→ **Excerpted records**:
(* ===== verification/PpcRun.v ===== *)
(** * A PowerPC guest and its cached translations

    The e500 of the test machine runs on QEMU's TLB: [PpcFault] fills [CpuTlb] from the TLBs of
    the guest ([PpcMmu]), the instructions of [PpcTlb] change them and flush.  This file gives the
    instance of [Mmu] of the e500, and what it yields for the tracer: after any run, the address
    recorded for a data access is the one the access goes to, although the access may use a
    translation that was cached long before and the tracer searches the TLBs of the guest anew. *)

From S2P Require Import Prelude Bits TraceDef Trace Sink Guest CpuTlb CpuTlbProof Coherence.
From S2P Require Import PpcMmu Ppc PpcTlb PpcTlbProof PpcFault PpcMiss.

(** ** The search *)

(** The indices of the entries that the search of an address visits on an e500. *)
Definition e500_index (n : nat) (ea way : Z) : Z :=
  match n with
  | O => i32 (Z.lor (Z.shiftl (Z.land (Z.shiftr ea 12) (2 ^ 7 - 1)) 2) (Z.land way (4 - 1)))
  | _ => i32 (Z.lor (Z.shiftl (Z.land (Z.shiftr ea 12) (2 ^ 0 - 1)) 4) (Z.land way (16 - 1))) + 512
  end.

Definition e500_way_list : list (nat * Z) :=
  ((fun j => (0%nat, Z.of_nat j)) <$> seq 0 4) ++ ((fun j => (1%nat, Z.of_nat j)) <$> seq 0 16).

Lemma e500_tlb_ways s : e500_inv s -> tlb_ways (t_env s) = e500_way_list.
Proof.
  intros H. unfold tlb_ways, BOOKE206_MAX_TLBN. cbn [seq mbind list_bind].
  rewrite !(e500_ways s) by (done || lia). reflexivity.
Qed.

→ **Work request**: Report all lines of the data above that include the string "address".

→ **Response**:
    instance of [Mmu] of the e500, and what it yields for the tracer: after any run, the address
(** The indices of the entries that the search of an address visits on an e500. *)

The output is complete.